Bilodeau, Paul-Émile. Précis de la faillite et de l’insolvabilité, 2e éd. Brossard (Qué.) : Publications CCH, 2004.

Bohémier, Albert. Faillite et insolvabilité, tome 1, Montréal : Éditions Thémis, 1992.

Canada. Bureau du surintendant des faillites. Politique sur la publicité des affaires de conduite profession-nelle. Ottawa : 12 juillet 2001.

Canada. Bureau du surintendant des faillites. Processus quant aux décisions concernant les licences de syndic selon les articles 14.01 et 14.02 de la Loi. Ottawa : 12 juillet 2001.

Canada. Rapport du Comité d’étude sur la législation en matière de faillite et d’insolvabilité. Ottawa : Information Canada, 1970.

Green, Sir Guy. « The Rationale and Some Aspects of Judicial Independence » (1985), 59 A.L.J. 135.
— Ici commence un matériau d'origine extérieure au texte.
Lemma is_white_space_in (x : string) : is_white_space x = true -> In x white_space.
Proof.
  unfold is_white_space. intros H. apply existsb_exists in H.
  destruct H as [y [Hy Heq]]. apply String.eqb_eq in Heq. subst y. exact Hy.
Qed.

Lemma blank_empty : blank EmptyString.
Proof. exists []. split; [constructor | reflexivity]. Qed.

Lemma blank_cons (x rest : string) :
  In x white_space -> blank rest -> blank (x ++ rest).
Proof.
  intros Hx [ws [Hws ->]]. exists (x :: ws). split; [constructor; assumption | reflexivity].
Qed.

(** A line has no text exactly when it is made of white space. *)
Lemma has_text_blank (line : string) : has_text line = false <-> blank line.
Proof.
  split.
  - remember (String.length line) as n eqn:Hn.
    assert (Hle : (String.length line <= n)%nat) by lia. clear Hn.
    revert line Hle. induction n as [|n IH]; intros line Hle H.
    + destruct line; [apply blank_empty | cbn in Hle; lia].
    + destruct line as [|c1 s1]; [apply blank_empty|].
      cbn [String.length] in Hle. cbn [has_text] in H.
      destruct (is_space c1) eqn:H1.
      { apply (blank_cons (String c1 EmptyString) s1);
          [apply is_white_space_in; exact H1 | apply IH; [lia | exact H]]. }
      destruct s1 as [|c2 s2]; [discriminate H|].
      cbn [String.length] in Hle.
      destruct (is_space2 c1 c2) eqn:H2.
      { apply (blank_cons (String c1 (String c2 EmptyString)) s2);
          [apply is_white_space_in; exact H2 | apply IH; [lia | exact H]]. }
      destruct s2 as [|c3 s3]; [discriminate H|].
      cbn [String.length] in Hle.
      destruct (is_space3 c1 c2 c3) eqn:H3; [|discriminate H].
      apply (blank_cons (String c1 (String c2 (String c3 EmptyString))) s3);
        [apply is_white_space_in; exact H3 | apply IH; [lia | exact H]].
  - intros [ws [Hws ->]]. induction Hws as [|x ws Hx _ IH]; [reflexivity|].
    cbn [concat_all fold_right]. rewrite (has_text_skip x Hx). exact IH.
Qed.

(** What [lstrip] drops is white space: the rest has text exactly when the
    line has. *)
Lemma has_text_lstrip (line : string) : has_text (lstrip line) = has_text line.
Proof.
  remember (String.length line) as n eqn:Hn.
  assert (Hle : (String.length line <= n)%nat) by lia. clear Hn.
  revert line Hle. induction n as [|n IH]; intros line Hle.
  - destruct line; [reflexivity | cbn in Hle; lia].
  - destruct line as [|c1 s1]; [reflexivity|].
    cbn [String.length] in Hle.
    change (lstrip (String c1 s1))
      with (if is_space c1 then lstrip s1
            else match s1 with
                 | String c2 s2 =>
                     if is_space2 c1 c2 then lstrip s2
                     else match s2 with
                          | String c3 s3 =>
                              if is_space3 c1 c2 c3 then lstrip s3 else String c1 s1
                          | EmptyString => String c1 s1
                          end
                 | EmptyString => String c1 s1
                 end).
    change (has_text (String c1 s1))
      with (if is_space c1 then has_text s1
            else match s1 with
                 | String c2 s2 =>
                     if is_space2 c1 c2 then has_text s2
                     else match s2 with
                          | String c3 s3 =>
                              if is_space3 c1 c2 c3 then has_text s3 else true
                          | EmptyString => true
                          end
                 | EmptyString => true
                 end).
    destruct (is_space c1) eqn:H1; [apply IH; lia|].
    destruct s1 as [|c2 s2].
    { cbn [has_text]. rewrite H1. reflexivity. }
    cbn [String.length] in Hle.
    destruct (is_space2 c1 c2) eqn:H2; [apply IH; lia|].
    destruct s2 as [|c3 s3].
    { cbn [has_text]. rewrite H1, H2. reflexivity. }
    cbn [String.length] in Hle.
    destruct (is_space3 c1 c2 c3) eqn:H3; [apply IH; lia|].
    cbn [has_text]. rewrite H1, H2, H3. reflexivity.
Qed.
(** * Multi-resource scheduler: admission, scoring, preemption, extraction

    A shallow embedding of the scheduling core of the three front ends of
    the repository:

    - the watch-and-bind scheduler with preemption (package [main]:
      [getNodeStats], [canScheduleMulti], [scoreMultiResource],
      [getRunningPods], [attemptPreemptionMulti], [extractPodRequirements]),
      in [Module Preemptive];
    - the HTTP extender (package [sched_extension]:
      [parseResourceAnnotation], [estimateIORequirements],
      [ExtractPodRequirements], [CanScheduleMulti], [ScoreMultiResource],
      [NewMultiResourceExtender], [Filter]), in [Module Extender];
    - the in-process plug-in (package [multiresource]: [canScheduleMulti],
      [extractPodRequirements], [parseResourceAnnotation], [NormalizeScore],
      [getNodeStats]), in [Module Plugin].

    Go's [float64] is IEEE 754 binary64, taken from the Standard Library's
    [SpecFloat] with [prec = 53] and [emax = 1024]: every arithmetic
    operation below rounds, overflows and produces NaN exactly as the
    compiled code does.  Go's [int] and [int64] are [Z] with the 64-bit
    wrap-around written out where the code computes with them. *)

From Stdlib Require Import ZArith List String Ascii Bool Lia.
From Stdlib Require Import Floats.SpecFloat.
From Stdlib Require Import Sorting.Permutation Sorting.Sorted.
From stdpp Require Import base strings gmap.
Import ListNotations.

Local Open Scope Z_scope.

(** ** float64 *)

Module F64.

Definition prec : Z := 53.
Definition emax : Z := 1024.

Definition float64 : Type := spec_float.

Definition add : float64 -> float64 -> float64 := SFadd prec emax.
Definition sub : float64 -> float64 -> float64 := SFsub prec emax.
Definition mul : float64 -> float64 -> float64 := SFmul prec emax.
Definition div : float64 -> float64 -> float64 := SFdiv prec emax.

(** Go's comparison operators: every comparison with a NaN is false. *)
Definition eqb (a b : float64) : bool := SFeqb a b.
Definition ltb (a b : float64) : bool := SFltb a b.
Definition leb (a b : float64) : bool := SFleb a b.
Definition gtb (a b : float64) : bool := SFltb b a.
Definition geb (a b : float64) : bool := SFleb b a.

Definition zero : float64 := S754_zero false.

(** [float64(n)] for an integer [n], rounded to nearest even. *)
Definition of_int (n : Z) : float64 := binary_normalize prec emax n 0 false.

(** The binary64 nearest to the fraction [n / d]. *)
Definition of_ratio (neg : bool) (n d : positive) : float64 :=
  let '(q, e, l) := SFdiv_core_binary prec emax (Zpos n) 0 (Zpos d) 0 in
  binary_round_aux prec emax neg q e l.

(** The binary64 nearest to [(-1)^neg * m * 10^e]: the value of a decimal
    literal of the source and of a decimal string given to
    [strconv.ParseFloat]. *)
Definition of_decimal (neg : bool) (m : N) (e : Z) : float64 :=
  match m with
  | N0 => S754_zero neg
  | Npos p =>
      match e with
      | Zneg k => of_ratio neg p (Pos.pow 10 k)
      | _ => binary_normalize prec emax (cond_Zopp neg (Zpos p * 10 ^ e)) 0 neg
      end
  end.

(** The integer part of a finite value (truncation toward zero). *)
Definition trunc (f : float64) : option Z :=
  match f with
  | S754_zero _ => Some 0
  | S754_finite s m e =>
      Some (cond_Zopp s
              (match e with
               | Zneg k => Zpos m / 2 ^ Zpos k
               | _ => Zpos m * 2 ^ e
               end))
  | _ => None
  end.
Shetreet, Shimon. Judges on Trial : A Study of the Appointment and Accountability of the English Judiciary. Amsterdam : North-Holland Pub. Co., 1976.

Ziegel, Jacob S. Canadian Bankruptcy and Insolvency Law. Toronto : E. Montgomery Publications, 2003.
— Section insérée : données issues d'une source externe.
Lemma plainByte_text c :
  plainByte c = true -> Ascii.eqb c "|" = false -> textByte c = true.
Proof.
  unfold plainByte, textByte. intros [H1 H2]%andb_true_iff H3.
  apply N.leb_le in H1, H2. rewrite H3.
  rewrite !andb_true_iff. repeat split; try reflexivity; apply N.leb_le; lia.
Qed.

Lemma text_no_bar d : allBytes textByte d = true -> hasByte "|" d = false.
Proof. intros Hd. apply (allBytes_hasByte textByte); [exact Hd | reflexivity]. Qed.

Lemma text_no_NL d : allBytes textByte d = true -> hasByte NLc d = false.
Proof. intros Hd. apply (allBytes_hasByte textByte); [exact Hd | reflexivity]. Qed.

(** A byte of ASCII that is no white space stops the trimming from the
    right, whatever comes before it. *)
Lemma trimLeftSpaceRev_ascii c s :
  (byte_of c < 128)%N -> asciiSpace (byte_of c) = false ->
  trimLeftSpaceRev (String c s) = String c s.
Proof.
  intros Hc Hsp. rewrite trimLeftSpaceRev_cons, Hsp.
  destruct s as [|c2 [|c3 s3]]; [reflexivity| |].
  - assert (space2 (byte_of c2) (byte_of c) = false) as ->; [|reflexivity].
    unfold space2. apply andb_false_iff. right. apply orb_false_iff.
    split; apply N.eqb_neq; lia.
  - assert (space2 (byte_of c2) (byte_of c) = false) as ->.
    { unfold space2. apply andb_false_iff. right. apply orb_false_iff.
      split; apply N.eqb_neq; lia. }
    assert (space3 (byte_of c3) (byte_of c2) (byte_of c) = false) as ->;
      [|reflexivity].
    unfold space3.
    assert ((byte_of c =? 128)%N = false) as -> by (apply N.eqb_neq; lia).
    assert ((128 <=? byte_of c)%N = false) as -> by (apply N.leb_gt; lia).
    assert ((byte_of c =? 168)%N = false) as -> by (apply N.eqb_neq; lia).
    assert ((byte_of c =? 169)%N = false) as -> by (apply N.eqb_neq; lia).
    assert ((byte_of c =? 175)%N = false) as -> by (apply N.eqb_neq; lia).
    assert ((byte_of c =? 159)%N = false) as -> by (apply N.eqb_neq; lia).
    rewrite !andb_false_r. reflexivity.
Qed.

(** A trimmed text of ASCII behind a text of printable bytes is trimmed. *)
Lemma TrimSpace_behind_plain a d :
  a <> "" -> allBytes plainByte a = true ->
  allBytes textByte d = true -> TrimSpace d = d ->
  TrimSpace (a +:+ d) = a +:+ d.
Proof.
  intros Hne Ha Hd Htrim. unfold TrimSpace, TrimRightSpace.
  destruct a as [|c a']; [congruence|].
  pose proof Ha as Hc. cbn in Hc. apply andb_true_iff in Hc as [Hc Ha'].
  change (String c a' +:+ d) with (String c (a' +:+ d)).
  rewrite (TrimLeftSpace_plain c _ Hc).
  assert (trimLeftSpaceRev (rev (String c (a' +:+ d))) = rev (String c (a' +:+ d)))
    as ->; [|apply rev_involutive].
  change (String c (a' +:+ d)) with (String c a' +:+ d). rewrite rev_app.
  destruct (rev d) as [|c1 r1] eqn:Er.
  - cbn [String.append].
    destruct (rev (String c a')) as [|c0 r0] eqn:Ea.
    + reflexivity.
    + apply trimLeftSpaceRev_plain.
      assert (allBytes plainByte (String c0 r0) = true) as H0
        by (rewrite <- Ea, allBytes_rev; exact Ha).
      cbn in H0. apply andb_true_iff in H0 as [H0 _]. exact H0.
  - change (String c1 r1 +:+ rev (String c a')) with (String c1 (r1 +:+ rev (String c a'))).
    assert (allBytes textByte (String c1 r1) = true) as H1
      by (rewrite <- Er, allBytes_rev; exact Hd).
    cbn in H1. apply andb_true_iff in H1 as [H1 _].
    apply textByte_bounds in H1 as [[Hlo Hhi] _].
    apply trimLeftSpaceRev_ascii; [lia|].
    destruct (asciiSpace (byte_of c1)) eqn:Esp; [|reflexivity]. exfalso.
    apply TrimSpace_fixed in Htrim as [_ Hfix]. rewrite Er in Hfix.
    rewrite trimLeftSpaceRev_cons, Esp in Hfix.
    destruct (trimLeftSpaceRev_shorter r1) as [E|Hlt].
    * rewrite E in Hfix. apply (f_equal String.length) in Hfix. cbn in Hfix. lia.
    * rewrite Hfix in Hlt. cbn in Hlt. lia.
Qed.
DEMANDES de contrôle judiciaire de décisions rendues par des délégués du surintendant des faillites qui ont conclu que l’application des articles 14.01 et 14.02 de la Loi sur la faillite et l’insolvabilité n’était pas incompatible avec les alinéas 1a) et 2e) de la Déclaration canadienne des droits et avec l’article 7 de la Charte canadienne des droits et libertés. Demandes rejetées.

ont comparu :

Jean-Philippe Gervais, R. Michel Décary et Daniel Des Aulniers pour les demandeurs.

Bernard Letarte, Vincent Veilleux et Robert Monette pour les défendeurs.

Personne n’a comparu pour les parties intéressées.

avocats inscrits au dossier :

Gervais & Gervais S.E.N.C., Montréal, Stikeman, Elliott S.E.N.C.R.L., s.r.l., Montréal, et Grondin, Poudrier, Bernier S.E.N.C., Montréal, pour les demandeurs.

Le sous-procureur général du Canada et De Blois et Associés, Ste-Foy (Québec), pour les défendeurs.

Voici les motifs de l’ordonnance et de l’ordonnance rendus en français par

[1]Le juge Martineau : Les présentes demandes de contrôle judiciaire soulèvent les mêmes questions relatives à l’application régulière de la loi, à l’étendue des garanties procédurales, et à l’impartialité et l’indépendance de l’instance habilitée en vertu de la Loi sur la faillite et l’insolvabilité, L.R.C. (1985), ch. B‑3 [art. 1 (mod. par L.C. 1992, ch. 27, art. 2)] (la Loi), à statuer sur la conduite des syndics de faillite.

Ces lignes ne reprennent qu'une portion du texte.